**Problem**
Word for word, restate the lines from the start of the data below through the line containing "- apply list_elem_of_In. rewrite".

**Collection entries**

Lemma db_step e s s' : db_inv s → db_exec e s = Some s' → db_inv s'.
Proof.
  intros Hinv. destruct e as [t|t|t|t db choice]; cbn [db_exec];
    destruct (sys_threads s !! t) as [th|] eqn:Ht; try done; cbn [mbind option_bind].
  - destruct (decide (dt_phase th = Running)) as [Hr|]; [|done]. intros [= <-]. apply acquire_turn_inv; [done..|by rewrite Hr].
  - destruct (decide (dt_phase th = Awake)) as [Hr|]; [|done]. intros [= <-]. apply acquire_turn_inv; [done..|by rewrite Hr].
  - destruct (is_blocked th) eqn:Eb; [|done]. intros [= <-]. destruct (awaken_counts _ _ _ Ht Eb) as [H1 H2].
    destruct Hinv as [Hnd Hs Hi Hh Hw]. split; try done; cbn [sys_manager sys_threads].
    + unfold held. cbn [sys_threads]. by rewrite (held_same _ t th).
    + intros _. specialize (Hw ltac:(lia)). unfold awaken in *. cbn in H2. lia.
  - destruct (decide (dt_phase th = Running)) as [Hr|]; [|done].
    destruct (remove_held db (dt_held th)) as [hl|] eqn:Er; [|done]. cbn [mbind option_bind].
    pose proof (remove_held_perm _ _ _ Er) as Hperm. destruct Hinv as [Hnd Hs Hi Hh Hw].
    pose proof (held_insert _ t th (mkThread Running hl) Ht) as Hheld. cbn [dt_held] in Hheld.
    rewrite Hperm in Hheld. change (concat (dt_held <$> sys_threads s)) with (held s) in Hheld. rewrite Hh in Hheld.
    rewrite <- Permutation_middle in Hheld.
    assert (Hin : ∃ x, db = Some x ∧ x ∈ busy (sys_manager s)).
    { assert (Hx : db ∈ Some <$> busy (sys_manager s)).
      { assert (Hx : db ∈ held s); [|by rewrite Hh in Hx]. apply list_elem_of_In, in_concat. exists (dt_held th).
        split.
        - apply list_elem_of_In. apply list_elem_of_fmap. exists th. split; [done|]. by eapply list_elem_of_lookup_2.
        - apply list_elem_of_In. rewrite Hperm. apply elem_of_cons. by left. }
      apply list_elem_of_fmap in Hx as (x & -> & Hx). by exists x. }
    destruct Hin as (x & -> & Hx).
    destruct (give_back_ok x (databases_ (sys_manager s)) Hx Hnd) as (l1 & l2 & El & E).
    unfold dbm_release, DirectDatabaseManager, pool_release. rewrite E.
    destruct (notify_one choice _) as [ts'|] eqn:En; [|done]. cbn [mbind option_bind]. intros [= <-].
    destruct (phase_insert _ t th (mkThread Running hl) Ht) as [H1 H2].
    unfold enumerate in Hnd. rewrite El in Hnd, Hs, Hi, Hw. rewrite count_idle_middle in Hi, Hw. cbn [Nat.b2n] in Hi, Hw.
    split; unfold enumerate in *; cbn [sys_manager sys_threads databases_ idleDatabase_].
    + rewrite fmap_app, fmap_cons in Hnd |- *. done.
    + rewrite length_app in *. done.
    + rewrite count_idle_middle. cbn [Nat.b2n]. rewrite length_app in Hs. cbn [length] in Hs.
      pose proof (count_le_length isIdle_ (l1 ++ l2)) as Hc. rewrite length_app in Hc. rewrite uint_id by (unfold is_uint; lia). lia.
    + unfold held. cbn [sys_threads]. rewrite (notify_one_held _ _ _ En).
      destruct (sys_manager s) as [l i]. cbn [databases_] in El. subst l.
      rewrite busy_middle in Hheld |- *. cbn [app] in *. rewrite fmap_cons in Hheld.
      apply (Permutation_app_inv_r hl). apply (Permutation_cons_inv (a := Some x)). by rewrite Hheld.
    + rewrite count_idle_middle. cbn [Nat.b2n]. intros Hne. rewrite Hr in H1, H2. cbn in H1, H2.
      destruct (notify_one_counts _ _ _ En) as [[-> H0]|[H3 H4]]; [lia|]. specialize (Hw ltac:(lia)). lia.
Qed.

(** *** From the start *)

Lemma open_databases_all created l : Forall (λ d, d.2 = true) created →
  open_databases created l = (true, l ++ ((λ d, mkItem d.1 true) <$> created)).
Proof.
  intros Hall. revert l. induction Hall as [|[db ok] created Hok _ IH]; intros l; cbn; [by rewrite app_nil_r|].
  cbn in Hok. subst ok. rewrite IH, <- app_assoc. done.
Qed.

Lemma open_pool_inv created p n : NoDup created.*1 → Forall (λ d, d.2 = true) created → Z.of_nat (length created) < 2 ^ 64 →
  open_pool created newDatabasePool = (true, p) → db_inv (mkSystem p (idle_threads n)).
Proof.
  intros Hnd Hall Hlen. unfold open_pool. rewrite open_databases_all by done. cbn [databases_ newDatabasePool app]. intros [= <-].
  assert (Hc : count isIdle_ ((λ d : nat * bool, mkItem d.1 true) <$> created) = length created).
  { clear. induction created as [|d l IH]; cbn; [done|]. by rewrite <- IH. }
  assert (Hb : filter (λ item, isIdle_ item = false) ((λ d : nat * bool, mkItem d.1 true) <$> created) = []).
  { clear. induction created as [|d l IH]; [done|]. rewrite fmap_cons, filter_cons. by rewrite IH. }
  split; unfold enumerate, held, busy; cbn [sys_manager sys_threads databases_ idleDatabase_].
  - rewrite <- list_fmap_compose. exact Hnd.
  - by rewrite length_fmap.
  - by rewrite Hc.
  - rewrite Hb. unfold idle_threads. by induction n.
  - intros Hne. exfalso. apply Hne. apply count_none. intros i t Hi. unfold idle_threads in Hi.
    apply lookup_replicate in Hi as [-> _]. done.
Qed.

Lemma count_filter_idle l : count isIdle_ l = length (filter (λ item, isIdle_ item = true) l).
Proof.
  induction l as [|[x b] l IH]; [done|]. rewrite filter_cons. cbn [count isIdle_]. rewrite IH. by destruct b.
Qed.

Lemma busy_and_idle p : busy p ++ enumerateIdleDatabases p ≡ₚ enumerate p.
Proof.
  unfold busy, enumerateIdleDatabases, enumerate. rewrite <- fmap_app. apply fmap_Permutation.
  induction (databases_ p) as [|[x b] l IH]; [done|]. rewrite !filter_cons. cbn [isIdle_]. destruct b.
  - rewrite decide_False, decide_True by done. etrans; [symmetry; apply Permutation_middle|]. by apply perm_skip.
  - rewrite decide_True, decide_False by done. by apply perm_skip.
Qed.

**Result**
Lemma db_step e s s' : db_inv s → db_exec e s = Some s' → db_inv s'.
Proof.
  intros Hinv. destruct e as [t|t|t|t db choice]; cbn [db_exec];
    destruct (sys_threads s !! t) as [th|] eqn:Ht; try done; cbn [mbind option_bind].
  - destruct (decide (dt_phase th = Running)) as [Hr|]; [|done]. intros [= <-]. apply acquire_turn_inv; [done..|by rewrite Hr].
  - destruct (decide (dt_phase th = Awake)) as [Hr|]; [|done]. intros [= <-]. apply acquire_turn_inv; [done..|by rewrite Hr].
  - destruct (is_blocked th) eqn:Eb; [|done]. intros [= <-]. destruct (awaken_counts _ _ _ Ht Eb) as [H1 H2].
    destruct Hinv as [Hnd Hs Hi Hh Hw]. split; try done; cbn [sys_manager sys_threads].
    + unfold held. cbn [sys_threads]. by rewrite (held_same _ t th).
    + intros _. specialize (Hw ltac:(lia)). unfold awaken in *. cbn in H2. lia.
  - destruct (decide (dt_phase th = Running)) as [Hr|]; [|done].
    destruct (remove_held db (dt_held th)) as [hl|] eqn:Er; [|done]. cbn [mbind option_bind].
    pose proof (remove_held_perm _ _ _ Er) as Hperm. destruct Hinv as [Hnd Hs Hi Hh Hw].
    pose proof (held_insert _ t th (mkThread Running hl) Ht) as Hheld. cbn [dt_held] in Hheld.
    rewrite Hperm in Hheld. change (concat (dt_held <$> sys_threads s)) with (held s) in Hheld. rewrite Hh in Hheld.
    rewrite <- Permutation_middle in Hheld.
    assert (Hin : ∃ x, db = Some x ∧ x ∈ busy (sys_manager s)).
    { assert (Hx : db ∈ Some <$> busy (sys_manager s)).
      { assert (Hx : db ∈ held s); [|by rewrite Hh in Hx]. apply list_elem_of_In, in_concat. exists (dt_held th).
        split.
        - apply list_elem_of_In. apply list_elem_of_fmap. exists th. split; [done|]. by eapply list_elem_of_lookup_2.
        - apply list_elem_of_In. rewrite Hperm. apply elem_of_cons. by left. }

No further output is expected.